Me alegraba por Isabelle —¿verdad?— pero me perseguía un vergonzoso sentimiento de traición. Estábamos tan unidas… Hablábamos por teléfono una o dos veces todos los días. Nos sentíamos tan a gusto en casa de la otra como en la nuestra propia, lo cual se traducía en que yo me preocupaba tanto por no rayar los muebles antiguos o tirar uno de los jarrones de valor incalculable al suelo como si estuviera en mi propia casa. Incluso había jugado con la idea de quedarme en casa de Isabelle, si al final acababa dejando a Michael, hasta que decidiera qué haría a continuación.
—¿Tienes intención de volver a verle pronto? —pregunté, y aparté la bandeja de Michael a un lado. Había perdido el apetito.
—Pasado mañana —respondió ella—. Me ha preparado una sorpresa. Solo me ha dicho que vista ropa cómoda y que me recogerá a la hora de la comida. ¿Crees que está mal que haya buscado su nombre en Google? Tenía que asegurarme de que no esté en bancarrota o algo así como… —De pronto la voz de Isabelle se detuvo en seco.

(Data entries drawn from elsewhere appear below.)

(* ===== verification/DeadRuntime.v ===== *)
(** * What the OPC UA server shows of a runtime that has died

    The slot of a runtime that stores nothing any more
    ([src/include/safeedge/ipc/seqlock_slot.hpp]), read and published by the
    rounds of [src/src/apps/safeedge_opcua.cpp]. Whether a snapshot counts as
    fresh is decided by [tryLoad] alone, and a slot at rest can always be
    read. *)

From stdpp Require Import base numbers list option relations.
From S2P Require Import Prelude Seqlock SeqlockSafety Snapshot SnapshotLayout OpcuaServer.

(** What the publishing thread loads from a slot that no longer changes. *)
Definition dead_load (s : System) (attempts k : nat) : option Edge.RuntimeSnapshot :=
  of_bytes <$> (tryLoad size_of_snapshot (λ _, slot s) attempts k).1.

Section Dead.
Context (good : list Call → Call → bool).

(** The write of one variable is among the calls of a round. *)
Lemma round_writes_torque p loaded :
  WriteDataValue (g_namespace_index (server p)) kTorquePermitted
    (Boolean (negb (Edge.torque_permitted (default Edge.newSnapshot loaded) =? 0)))
    (bool_decide (is_Some loaded)) ∈ calls (server (publish_round good p loaded)).
Proof.
  set (c := WriteDataValue _ _ _ _). unfold publish_round. rewrite publishSnapshot_calls.
  set (w := reverse _ ++ calls _).
  assert (Hw : c ∈ w).
  { unfold w. apply elem_of_app. left. apply elem_of_reverse. simpl. right. left. }
  clearbody w c. destruct (bool_decide _); [|exact Hw].
  destruct (negb (have_sequence p)); [exact Hw|]. destruct (negb _); [|exact Hw]. cbn [server].
  destruct (fire_calls good (describeTransition (default Edge.newSnapshot loaded) (last_sequence p))
    (mkServer w (g_namespace_index (server p)))) as [[l Hl] _].
  rewrite Hl. apply elem_of_app. by right.
Qed.

(** C40: A dead runtime is served as current. Let the runtime die at any moment of any
    sequence of stores. If that is between two stores, then every later round of
    the OPC UA server, for ever, obtains its last snapshot, takes it for fresh
    and writes its permission of torque with good status. Only if it is in the
    middle of a store does the server notice: it then writes that torque is not
    permitted, with bad status. *)
Theorem dead_runtime_served_as_current states t attempts k p :
  timeline size_of_snapshot states → (0 < attempts)%nat →
  let s := states t in
  let loaded := dead_load s attempts k in
  let torque v fresh :=
    WriteDataValue (g_namespace_index (server p)) kTorquePermitted (Boolean v) fresh
      ∈ calls (server (publish_round good p loaded)) in
  match writer s with
  | WIdle =>
      let x := of_bytes (current_value size_of_snapshot s) in
      loaded = Some x ∧ torque (negb (Edge.torque_permitted x =? 0)) true
  | WStoring _ _ _ => loaded = None ∧ torque false false
  end.
Proof.
  intros Hl Ha. cbv zeta. pose proof (timeline_inv size_of_snapshot states t Hl) as Hi.
  pose proof (round_writes_torque p (dead_load (states t) attempts k)) as Hw.
  destruct (writer (states t)) eqn:E.
  - assert (H : dead_load (states t) attempts k =
      Some (of_bytes (current_value size_of_snapshot (states t)))).
    { unfold dead_load. by rewrite (tryLoad_quiet size_of_snapshot _ attempts k (states t)). }
    rewrite H in Hw |- *. by split.
  - assert (H : dead_load (states t) attempts k = None).
    { unfold dead_load. rewrite (tryLoad_dead size_of_snapshot _ attempts k (states t)); try done.
      by rewrite E. }
    rewrite H in Hw |- *. by split.
Qed.
End Dead.

(** ** A runtime that stores one snapshot and dies *)

(** The next step of a writer that makes one store of [value]. *)
Definition store_once (value : list Z) (s : System) : System :=
  match writer s with
  | WIdle =>
      match published s with
      | [] => mkSystem (begin_store (slot s)) (WStoring (sequence_ (slot s)) value 0) (S (count s)) []
      | _ => s
      end
  | WStoring start v index =>
      match pack size_of_snapshot v !! index with
      | Some word =>
          mkSystem (store_word index word (slot s)) (WStoring start v (S index)) (count s) (published s)
      | None => mkSystem (end_store start (slot s)) WIdle (S (count s)) (v :: published s)
      end
  end.

Definition storing (value : list Z) (t : nat) : System :=
  Nat.iter t (store_once value) (newSystem size_of_snapshot).

Lemma storing_timeline value :
  well_sized size_of_snapshot value → timeline size_of_snapshot (storing value).
Proof.
  intros Hv.
  assert (Hstep : ∀ s, slot_inv size_of_snapshot s →
    store_once value s = s ∨ writer_step size_of_snapshot s (store_once value s)).
  { intros [sl [|start v i] c p] Hi; unfold store_once; simpl.
    - destruct p as [|u p]; [right; by apply writer_begin|by left].
    - right. destruct (pack size_of_snapshot v !! i) as [w|] eqn:E; [by apply writer_word|].
      destruct (inv_writer _ _ Hi) as (_ & _ & Hle & _). apply lookup_ge_None in E.
      rewrite length_pack in E. replace i with (kWordCount size_of_snapshot) by lia. apply writer_end. }
  assert (Hinv : ∀ t, slot_inv size_of_snapshot (storing value t)).
  { intros t. induction t as [|t IH]; [apply slot_inv_new|]. simpl.
    destruct (Hstep _ IH) as [->|H]; [done|]. by eapply slot_inv_step. }
  split; [done|]. intros t. by apply Hstep.
Qed.

(** The snapshot of [SnapshotLayout], which permits torque, after all its words
    are stored and the counter is even again. *)
Lemma dead_runtime_served_as_current_witness :
  WriteDataValue 0 kTorquePermitted (Boolean true) true ∈
    calls (server (publish_round (λ _ _, true) (newPublisher newServer)
      (dead_load (storing (to_bytes 0 0 demo_snapshot) 23) 32 0))).
Proof.
  assert (Hv : well_sized size_of_snapshot (to_bytes 0 0 demo_snapshot)) by by_compute.
  pose proof (dead_runtime_served_as_current (λ _ _, true) _ 23 32 0 (newPublisher newServer)
    (storing_timeline _ Hv) ltac:(lia)) as H. cbv zeta in H.
  assert (E : writer (storing (to_bytes 0 0 demo_snapshot) 23) = WIdle) by (vm_compute; reflexivity).
  rewrite E in H. destruct H as [_ H].
  assert (Ht : Edge.torque_permitted (of_bytes (current_value size_of_snapshot
    (storing (to_bytes 0 0 demo_snapshot) 23))) = 1) by (vm_compute; reflexivity).
  rewrite Ht in H. exact H.
Defined.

Rompí el silencio tan deprisa como pude.
—Sé a qué te refieres.
—No es que no tener dinero sea algo tan terrible —se disculpó Isabelle—. Solo quería asegurarme de que eso no era lo único que buscaba en mí.
Allí estaba: una nota de vergüenza tiñendo su voz. El primer signo de que entre nosotras empezaba a abrirse una fisura.
Podríamos discutir sobre si una verdadera amistad resiste cualquier prueba, si las cosas superficiales deben importar o no, pero sabía de primera mano que emociones como la envidia, la pena y la culpabilidad eran un cáncer para la amistad. Si lo intentaba con todas mis fuerzas, ¿sería capaz de ignorar los celos que sintiera cada vez que viera a Isabelle viviendo la vida que hasta hacía tan poco había disfrutado yo? ¿Qué pensaría Isabelle si, en lugar de quedar en un restaurante de cinco tenedores, lo hiciéramos en la charcutería de la esquina? ¿Le importaría? Seguramente no, al menos al principio, pero yo misma había estado al otro lado de la ecuación hacía apenas unos años, cuando Michael había pasado de deber dinero a todo el mundo a ser asquerosamente rico, y yo seguía echando de menos la amistad que habíamos perdido entonces.
Me prometí que no volvería a pasar. Isabelle era demasiado importante para mí.
—No digo más que tonterías —añadió—. ¿Qué planes tienes para hoy?
—Oh, cuéntame más cosas de tu cita de anoche —insistí, inyectando entusiasmo en mi voz—. ¿Qué te pusiste al final?
Mientras reconducía la conversación de vuelta a terreno seguro, Michael entró en la habitación de puntillas y se llevó la bandeja. Había una nota detrás del jarrón de flores que no había visto hasta entonces, que se cayó sobre la cama cuando recogió la bandeja.
«Te quiero desde el primer momento en que te vi —decía—. Por favor, dame otra oportunidad».
Arrugué la nota con la mano sin importarme si Michael lo veía. Quería hacerle daño. Estaba destrozando toda nuestra vida.